TASK OBJECTIVE: From the data below, copy exactly the lines that lie between the one holding "(** The load-balancer" and the one holding "else Ret None.", including both, and nothing more.

INFORMATION:
= Beginning of Section =

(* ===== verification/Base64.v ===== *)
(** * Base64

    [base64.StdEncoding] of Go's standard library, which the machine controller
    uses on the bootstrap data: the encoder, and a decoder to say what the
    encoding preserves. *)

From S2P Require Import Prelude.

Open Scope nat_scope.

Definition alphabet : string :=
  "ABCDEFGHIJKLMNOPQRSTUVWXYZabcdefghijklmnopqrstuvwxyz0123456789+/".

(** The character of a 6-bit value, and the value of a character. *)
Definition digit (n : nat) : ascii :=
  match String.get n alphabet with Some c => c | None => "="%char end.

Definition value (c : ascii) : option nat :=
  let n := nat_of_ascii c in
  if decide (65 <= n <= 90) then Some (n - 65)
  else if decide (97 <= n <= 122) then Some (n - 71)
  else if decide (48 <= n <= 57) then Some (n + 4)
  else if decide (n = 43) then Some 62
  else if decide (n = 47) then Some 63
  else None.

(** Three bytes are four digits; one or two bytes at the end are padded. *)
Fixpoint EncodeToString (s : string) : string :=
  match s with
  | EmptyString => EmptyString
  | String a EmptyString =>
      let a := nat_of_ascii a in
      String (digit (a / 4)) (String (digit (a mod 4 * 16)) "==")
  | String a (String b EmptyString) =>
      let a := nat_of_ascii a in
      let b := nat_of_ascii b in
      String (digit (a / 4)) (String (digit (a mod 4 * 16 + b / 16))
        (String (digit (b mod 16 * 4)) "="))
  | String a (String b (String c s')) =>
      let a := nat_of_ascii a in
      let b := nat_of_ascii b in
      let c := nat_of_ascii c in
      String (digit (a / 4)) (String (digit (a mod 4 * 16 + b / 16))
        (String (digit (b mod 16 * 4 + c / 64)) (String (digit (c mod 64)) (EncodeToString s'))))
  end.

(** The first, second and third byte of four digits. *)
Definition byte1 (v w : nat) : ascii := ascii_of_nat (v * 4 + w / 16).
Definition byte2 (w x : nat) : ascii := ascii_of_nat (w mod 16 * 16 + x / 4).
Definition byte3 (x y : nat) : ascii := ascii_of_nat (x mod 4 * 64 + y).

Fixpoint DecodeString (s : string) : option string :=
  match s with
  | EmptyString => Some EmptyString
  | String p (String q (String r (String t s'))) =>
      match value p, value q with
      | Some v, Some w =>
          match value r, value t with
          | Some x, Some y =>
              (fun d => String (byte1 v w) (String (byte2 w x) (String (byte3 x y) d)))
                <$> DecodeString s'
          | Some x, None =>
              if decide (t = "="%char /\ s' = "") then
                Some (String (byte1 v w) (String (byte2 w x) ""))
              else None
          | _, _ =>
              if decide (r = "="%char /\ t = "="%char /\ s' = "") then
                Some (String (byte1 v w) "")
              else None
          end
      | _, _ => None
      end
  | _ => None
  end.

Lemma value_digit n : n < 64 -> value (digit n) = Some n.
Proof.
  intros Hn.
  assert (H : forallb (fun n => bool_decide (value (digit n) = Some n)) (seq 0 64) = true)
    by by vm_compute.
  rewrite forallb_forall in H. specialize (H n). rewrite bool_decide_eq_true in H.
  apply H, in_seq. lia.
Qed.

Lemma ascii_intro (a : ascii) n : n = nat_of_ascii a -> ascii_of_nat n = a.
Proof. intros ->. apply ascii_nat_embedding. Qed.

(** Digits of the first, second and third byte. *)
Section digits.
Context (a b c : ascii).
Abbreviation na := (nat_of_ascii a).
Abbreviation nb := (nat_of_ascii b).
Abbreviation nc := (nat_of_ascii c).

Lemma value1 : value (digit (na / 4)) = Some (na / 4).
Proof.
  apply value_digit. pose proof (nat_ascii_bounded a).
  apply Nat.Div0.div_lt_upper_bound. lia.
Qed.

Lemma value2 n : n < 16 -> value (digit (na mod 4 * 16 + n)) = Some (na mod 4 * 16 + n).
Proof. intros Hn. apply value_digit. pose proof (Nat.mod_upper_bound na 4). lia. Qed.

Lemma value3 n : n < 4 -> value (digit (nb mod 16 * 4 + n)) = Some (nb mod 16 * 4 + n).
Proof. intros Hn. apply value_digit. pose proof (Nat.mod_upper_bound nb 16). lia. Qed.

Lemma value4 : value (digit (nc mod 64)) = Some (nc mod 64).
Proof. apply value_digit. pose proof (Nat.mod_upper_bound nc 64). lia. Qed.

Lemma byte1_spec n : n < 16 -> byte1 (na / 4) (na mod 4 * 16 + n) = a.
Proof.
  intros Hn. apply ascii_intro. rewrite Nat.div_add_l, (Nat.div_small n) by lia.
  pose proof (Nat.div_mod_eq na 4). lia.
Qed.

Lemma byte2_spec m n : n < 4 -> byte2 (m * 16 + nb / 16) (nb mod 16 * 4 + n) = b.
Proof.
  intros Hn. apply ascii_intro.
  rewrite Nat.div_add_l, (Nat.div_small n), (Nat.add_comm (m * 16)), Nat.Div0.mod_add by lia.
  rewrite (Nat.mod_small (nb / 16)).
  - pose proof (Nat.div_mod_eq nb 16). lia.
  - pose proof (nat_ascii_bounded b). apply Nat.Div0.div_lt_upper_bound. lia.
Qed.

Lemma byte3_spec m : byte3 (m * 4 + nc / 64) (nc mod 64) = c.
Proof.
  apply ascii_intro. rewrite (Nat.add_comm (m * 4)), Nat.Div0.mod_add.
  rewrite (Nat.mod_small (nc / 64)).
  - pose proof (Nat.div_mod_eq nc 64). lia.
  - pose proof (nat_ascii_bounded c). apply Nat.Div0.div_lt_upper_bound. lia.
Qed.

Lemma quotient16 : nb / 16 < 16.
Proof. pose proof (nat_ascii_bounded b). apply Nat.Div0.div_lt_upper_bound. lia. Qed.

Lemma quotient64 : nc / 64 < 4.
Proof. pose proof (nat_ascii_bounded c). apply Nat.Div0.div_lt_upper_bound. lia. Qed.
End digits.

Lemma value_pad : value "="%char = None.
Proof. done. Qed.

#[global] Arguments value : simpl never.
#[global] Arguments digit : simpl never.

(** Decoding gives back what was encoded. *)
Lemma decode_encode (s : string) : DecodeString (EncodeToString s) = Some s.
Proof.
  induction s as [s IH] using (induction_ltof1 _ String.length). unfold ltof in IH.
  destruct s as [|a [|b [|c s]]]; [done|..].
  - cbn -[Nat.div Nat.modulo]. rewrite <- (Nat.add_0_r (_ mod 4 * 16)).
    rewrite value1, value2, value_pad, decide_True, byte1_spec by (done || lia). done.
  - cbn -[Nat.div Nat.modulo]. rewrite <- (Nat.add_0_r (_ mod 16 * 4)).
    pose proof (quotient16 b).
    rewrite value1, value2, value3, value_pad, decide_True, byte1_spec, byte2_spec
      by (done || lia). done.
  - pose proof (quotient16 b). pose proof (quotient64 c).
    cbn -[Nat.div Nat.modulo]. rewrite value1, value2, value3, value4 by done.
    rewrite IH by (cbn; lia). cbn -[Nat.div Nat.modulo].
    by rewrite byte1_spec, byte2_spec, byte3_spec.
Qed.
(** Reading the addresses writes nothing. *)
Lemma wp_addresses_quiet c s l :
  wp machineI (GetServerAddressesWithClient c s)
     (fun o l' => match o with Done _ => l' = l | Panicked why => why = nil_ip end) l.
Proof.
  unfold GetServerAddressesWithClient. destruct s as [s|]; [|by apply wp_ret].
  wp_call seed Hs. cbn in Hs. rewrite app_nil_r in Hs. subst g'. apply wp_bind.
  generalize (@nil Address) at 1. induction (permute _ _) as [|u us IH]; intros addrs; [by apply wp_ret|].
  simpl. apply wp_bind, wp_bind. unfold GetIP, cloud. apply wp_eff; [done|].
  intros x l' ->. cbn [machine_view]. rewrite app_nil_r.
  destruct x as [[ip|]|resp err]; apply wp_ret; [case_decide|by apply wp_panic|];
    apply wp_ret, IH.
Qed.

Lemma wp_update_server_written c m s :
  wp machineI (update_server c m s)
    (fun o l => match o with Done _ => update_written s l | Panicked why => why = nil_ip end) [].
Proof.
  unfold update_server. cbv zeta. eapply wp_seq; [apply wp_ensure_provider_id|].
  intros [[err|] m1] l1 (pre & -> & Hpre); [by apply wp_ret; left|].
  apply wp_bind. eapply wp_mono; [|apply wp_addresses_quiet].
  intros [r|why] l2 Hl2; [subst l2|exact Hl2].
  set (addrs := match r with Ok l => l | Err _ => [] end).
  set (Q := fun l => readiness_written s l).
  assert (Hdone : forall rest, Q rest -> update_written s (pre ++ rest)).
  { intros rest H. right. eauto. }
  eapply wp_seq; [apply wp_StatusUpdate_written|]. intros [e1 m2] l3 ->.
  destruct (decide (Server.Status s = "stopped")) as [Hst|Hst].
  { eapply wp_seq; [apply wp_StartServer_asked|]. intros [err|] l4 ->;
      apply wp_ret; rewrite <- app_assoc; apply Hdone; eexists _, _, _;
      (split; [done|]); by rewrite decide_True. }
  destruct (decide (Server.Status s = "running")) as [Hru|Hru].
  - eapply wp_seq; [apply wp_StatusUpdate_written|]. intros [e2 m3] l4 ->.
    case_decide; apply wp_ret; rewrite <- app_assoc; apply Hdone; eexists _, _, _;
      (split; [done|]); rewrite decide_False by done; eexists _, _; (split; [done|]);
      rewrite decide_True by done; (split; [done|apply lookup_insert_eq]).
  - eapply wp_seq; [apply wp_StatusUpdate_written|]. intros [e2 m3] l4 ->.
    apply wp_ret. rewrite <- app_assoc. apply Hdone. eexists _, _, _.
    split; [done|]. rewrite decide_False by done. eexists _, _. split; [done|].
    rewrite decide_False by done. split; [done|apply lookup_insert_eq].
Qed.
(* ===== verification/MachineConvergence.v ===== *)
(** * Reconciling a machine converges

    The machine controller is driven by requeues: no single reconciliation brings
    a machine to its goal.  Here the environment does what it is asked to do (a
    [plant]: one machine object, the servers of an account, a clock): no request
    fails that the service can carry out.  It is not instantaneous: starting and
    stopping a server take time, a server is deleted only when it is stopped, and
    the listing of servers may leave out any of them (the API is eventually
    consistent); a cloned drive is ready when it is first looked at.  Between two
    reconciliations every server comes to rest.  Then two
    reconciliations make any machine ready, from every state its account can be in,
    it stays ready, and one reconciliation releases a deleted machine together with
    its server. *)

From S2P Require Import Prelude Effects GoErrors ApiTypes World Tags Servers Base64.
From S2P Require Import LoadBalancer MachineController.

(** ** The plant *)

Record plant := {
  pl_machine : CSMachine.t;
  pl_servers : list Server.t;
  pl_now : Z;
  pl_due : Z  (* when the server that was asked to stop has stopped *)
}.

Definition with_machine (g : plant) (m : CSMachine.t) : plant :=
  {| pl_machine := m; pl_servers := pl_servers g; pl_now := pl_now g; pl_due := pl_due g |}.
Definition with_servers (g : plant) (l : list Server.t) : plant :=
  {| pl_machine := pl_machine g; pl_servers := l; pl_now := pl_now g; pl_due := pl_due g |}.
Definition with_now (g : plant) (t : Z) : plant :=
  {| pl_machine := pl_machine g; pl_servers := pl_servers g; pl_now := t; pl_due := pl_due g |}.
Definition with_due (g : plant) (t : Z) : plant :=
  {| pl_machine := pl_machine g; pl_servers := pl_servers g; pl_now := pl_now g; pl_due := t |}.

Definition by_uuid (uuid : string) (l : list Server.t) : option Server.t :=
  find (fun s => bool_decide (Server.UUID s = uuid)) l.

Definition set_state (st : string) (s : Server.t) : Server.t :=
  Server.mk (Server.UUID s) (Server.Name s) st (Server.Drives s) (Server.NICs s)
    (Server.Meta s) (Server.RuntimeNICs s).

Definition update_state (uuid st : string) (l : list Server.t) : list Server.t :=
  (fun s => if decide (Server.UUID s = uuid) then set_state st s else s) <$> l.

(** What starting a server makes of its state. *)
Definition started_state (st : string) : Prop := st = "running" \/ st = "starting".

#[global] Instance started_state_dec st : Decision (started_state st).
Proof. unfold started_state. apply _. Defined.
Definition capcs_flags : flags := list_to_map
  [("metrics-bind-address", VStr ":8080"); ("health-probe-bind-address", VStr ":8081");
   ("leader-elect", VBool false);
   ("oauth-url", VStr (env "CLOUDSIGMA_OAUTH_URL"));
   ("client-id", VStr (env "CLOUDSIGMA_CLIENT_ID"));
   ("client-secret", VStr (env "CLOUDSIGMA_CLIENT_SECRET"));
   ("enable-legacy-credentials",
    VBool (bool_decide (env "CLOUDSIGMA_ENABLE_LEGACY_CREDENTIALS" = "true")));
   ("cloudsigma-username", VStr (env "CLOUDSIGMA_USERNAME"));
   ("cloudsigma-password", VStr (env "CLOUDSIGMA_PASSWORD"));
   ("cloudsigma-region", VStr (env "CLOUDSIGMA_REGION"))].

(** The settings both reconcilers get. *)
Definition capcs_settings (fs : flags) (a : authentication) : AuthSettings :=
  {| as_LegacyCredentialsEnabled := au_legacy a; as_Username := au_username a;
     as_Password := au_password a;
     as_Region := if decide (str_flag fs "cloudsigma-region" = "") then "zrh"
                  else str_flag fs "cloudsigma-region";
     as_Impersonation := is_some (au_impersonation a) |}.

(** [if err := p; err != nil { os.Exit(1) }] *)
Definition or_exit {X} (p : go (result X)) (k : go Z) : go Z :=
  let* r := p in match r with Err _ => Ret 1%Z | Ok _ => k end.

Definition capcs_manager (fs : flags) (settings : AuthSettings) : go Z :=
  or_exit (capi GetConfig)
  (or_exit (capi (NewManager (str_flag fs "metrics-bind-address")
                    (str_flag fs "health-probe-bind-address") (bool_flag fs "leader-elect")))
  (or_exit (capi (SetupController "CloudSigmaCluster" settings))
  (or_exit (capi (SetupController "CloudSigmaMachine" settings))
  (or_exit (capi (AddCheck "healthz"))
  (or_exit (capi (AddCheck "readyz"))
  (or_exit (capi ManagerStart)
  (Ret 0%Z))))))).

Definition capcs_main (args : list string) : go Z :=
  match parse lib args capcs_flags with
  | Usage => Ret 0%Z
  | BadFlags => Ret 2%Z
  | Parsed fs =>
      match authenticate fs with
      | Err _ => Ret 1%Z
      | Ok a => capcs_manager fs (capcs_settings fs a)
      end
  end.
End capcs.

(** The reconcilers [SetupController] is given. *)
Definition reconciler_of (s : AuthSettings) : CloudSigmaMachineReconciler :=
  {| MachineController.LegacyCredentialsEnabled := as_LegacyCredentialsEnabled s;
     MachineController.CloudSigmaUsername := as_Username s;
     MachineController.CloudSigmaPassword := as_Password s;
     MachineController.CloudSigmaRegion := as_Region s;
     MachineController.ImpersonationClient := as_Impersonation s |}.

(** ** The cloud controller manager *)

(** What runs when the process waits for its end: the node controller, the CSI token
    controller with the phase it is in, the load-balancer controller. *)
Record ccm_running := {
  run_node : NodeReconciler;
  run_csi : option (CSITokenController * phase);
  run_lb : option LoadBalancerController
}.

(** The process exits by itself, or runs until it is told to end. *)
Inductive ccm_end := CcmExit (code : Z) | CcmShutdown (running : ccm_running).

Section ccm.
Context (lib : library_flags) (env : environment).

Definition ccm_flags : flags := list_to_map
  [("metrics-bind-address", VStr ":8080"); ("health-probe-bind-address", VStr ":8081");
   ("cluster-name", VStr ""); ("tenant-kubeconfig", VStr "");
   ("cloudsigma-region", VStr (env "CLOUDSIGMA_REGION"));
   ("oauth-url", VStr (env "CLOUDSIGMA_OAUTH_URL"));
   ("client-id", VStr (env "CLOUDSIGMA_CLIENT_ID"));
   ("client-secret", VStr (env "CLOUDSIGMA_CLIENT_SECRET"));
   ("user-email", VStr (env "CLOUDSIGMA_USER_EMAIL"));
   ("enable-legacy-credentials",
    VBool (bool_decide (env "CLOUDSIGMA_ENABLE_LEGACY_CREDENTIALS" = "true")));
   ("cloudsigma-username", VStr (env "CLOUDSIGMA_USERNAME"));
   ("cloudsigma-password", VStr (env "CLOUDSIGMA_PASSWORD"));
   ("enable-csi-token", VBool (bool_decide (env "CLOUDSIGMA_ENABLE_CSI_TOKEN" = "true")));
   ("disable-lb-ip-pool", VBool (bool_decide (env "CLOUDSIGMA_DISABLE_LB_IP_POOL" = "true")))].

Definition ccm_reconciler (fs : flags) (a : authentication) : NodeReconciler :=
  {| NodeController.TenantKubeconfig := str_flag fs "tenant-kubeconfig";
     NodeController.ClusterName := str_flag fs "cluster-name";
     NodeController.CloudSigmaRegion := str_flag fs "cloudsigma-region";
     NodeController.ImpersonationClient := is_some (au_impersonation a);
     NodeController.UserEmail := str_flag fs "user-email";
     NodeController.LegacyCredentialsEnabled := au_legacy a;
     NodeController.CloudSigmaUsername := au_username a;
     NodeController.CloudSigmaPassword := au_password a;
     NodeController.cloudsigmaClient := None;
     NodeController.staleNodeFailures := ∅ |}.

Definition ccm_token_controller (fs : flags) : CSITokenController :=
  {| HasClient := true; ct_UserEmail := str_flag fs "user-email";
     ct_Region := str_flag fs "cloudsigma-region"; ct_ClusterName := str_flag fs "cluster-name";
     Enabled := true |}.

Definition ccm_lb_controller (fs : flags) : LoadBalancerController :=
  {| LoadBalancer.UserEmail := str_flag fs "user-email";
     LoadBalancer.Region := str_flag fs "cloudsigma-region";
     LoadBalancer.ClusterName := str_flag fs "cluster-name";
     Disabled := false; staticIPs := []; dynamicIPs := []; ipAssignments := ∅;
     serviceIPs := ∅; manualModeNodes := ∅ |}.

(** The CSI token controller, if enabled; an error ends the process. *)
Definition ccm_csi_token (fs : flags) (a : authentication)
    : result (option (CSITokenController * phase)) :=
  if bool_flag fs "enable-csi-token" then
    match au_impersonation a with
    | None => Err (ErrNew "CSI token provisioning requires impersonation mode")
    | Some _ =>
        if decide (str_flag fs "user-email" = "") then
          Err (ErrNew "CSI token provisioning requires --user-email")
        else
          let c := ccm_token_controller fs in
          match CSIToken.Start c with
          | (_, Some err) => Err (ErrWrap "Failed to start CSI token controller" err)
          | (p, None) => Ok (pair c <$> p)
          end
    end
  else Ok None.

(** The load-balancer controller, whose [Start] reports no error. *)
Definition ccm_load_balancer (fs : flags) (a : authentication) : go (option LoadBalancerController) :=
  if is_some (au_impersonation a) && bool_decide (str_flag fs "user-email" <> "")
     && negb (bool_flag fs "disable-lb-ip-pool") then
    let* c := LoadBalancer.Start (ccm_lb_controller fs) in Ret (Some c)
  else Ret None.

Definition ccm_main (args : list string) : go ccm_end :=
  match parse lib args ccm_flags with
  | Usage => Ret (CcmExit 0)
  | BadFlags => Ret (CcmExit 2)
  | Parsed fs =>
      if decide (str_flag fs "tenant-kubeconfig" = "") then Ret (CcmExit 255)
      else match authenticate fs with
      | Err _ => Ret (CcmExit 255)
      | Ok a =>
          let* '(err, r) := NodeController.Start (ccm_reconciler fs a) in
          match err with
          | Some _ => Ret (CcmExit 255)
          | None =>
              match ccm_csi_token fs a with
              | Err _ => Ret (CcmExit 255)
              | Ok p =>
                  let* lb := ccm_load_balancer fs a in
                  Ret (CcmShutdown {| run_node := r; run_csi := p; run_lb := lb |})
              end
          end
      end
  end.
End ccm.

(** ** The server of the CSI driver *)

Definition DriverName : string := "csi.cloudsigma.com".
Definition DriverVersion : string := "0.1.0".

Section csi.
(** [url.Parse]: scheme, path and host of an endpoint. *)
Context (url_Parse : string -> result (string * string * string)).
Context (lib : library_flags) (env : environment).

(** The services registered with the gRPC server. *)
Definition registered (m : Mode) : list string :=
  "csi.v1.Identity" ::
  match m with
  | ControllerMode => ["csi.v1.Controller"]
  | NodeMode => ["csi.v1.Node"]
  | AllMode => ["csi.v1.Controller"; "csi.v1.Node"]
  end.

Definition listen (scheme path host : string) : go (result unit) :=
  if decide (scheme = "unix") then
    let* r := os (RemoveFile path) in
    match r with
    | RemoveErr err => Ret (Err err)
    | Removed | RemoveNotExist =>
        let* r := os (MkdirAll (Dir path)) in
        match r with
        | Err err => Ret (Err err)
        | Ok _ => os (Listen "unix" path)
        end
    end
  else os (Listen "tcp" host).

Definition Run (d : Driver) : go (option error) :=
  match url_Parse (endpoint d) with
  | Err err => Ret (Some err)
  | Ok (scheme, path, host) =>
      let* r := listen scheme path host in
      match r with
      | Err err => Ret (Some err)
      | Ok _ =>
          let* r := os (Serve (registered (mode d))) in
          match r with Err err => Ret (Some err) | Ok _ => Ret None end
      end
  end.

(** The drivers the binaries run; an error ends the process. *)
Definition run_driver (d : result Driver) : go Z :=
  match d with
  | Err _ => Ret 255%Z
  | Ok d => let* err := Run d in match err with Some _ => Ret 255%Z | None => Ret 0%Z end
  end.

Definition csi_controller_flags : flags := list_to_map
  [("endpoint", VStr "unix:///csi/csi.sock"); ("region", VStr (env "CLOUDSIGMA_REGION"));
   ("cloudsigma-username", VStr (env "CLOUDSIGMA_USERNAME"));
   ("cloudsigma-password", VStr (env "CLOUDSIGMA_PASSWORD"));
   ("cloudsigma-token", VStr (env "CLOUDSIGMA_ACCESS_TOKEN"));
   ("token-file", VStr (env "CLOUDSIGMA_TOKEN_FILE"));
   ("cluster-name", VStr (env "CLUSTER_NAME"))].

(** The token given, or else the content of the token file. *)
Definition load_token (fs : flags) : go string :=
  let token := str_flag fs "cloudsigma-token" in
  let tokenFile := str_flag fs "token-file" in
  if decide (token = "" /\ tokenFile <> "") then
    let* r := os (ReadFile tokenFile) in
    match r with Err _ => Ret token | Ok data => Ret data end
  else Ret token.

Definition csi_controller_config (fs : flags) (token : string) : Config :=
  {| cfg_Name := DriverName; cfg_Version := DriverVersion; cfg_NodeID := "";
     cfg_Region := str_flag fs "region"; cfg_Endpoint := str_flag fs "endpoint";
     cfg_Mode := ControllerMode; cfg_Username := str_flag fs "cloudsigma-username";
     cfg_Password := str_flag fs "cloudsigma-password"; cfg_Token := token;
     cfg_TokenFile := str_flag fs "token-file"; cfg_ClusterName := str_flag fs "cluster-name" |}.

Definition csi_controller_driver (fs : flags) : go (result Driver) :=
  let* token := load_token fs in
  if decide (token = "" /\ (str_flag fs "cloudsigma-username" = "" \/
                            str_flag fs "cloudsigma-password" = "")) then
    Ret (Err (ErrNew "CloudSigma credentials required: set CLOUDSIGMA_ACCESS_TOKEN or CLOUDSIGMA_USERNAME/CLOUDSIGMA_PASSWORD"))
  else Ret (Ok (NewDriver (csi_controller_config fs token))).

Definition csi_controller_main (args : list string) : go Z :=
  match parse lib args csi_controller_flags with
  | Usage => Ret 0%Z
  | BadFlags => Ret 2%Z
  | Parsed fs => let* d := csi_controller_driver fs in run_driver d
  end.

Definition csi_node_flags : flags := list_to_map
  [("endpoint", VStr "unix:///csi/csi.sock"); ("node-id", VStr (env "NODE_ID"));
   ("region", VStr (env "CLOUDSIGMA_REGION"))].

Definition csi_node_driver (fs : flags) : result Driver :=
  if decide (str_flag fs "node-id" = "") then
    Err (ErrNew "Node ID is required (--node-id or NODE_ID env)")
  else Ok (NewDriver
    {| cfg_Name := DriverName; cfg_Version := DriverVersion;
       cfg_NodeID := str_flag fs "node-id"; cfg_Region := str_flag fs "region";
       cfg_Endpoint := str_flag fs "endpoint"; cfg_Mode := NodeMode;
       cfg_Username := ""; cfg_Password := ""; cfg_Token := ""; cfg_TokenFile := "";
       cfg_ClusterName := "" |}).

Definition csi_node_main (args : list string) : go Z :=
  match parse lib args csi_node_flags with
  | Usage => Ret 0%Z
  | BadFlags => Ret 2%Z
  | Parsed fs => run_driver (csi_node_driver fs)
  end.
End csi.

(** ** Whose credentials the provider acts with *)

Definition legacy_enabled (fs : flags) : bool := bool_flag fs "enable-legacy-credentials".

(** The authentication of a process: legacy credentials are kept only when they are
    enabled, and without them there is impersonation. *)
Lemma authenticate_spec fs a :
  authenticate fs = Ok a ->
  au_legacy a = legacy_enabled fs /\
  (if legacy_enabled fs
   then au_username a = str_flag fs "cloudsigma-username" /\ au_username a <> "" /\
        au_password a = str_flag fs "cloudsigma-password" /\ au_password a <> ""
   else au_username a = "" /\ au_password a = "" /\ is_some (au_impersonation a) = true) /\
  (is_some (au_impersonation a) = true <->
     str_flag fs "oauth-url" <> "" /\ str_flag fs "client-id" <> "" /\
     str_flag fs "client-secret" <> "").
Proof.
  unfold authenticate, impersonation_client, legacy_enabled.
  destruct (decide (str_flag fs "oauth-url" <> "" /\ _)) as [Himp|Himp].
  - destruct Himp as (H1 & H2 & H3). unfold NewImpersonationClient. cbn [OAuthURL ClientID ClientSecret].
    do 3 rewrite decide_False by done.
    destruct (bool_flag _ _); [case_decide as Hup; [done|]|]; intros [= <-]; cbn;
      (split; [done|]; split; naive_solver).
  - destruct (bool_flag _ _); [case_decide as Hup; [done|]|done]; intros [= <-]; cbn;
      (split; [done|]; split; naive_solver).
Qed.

= End of Section =

RESPONSE BELOW:
(** The load-balancer controller, whose [Start] reports no error. *)
Definition ccm_load_balancer (fs : flags) (a : authentication) : go (option LoadBalancerController) :=
  if is_some (au_impersonation a) && bool_decide (str_flag fs "user-email" <> "")
     && negb (bool_flag fs "disable-lb-ip-pool") then
    let* c := LoadBalancer.Start (ccm_lb_controller fs) in Ret (Some c)
  else Ret None.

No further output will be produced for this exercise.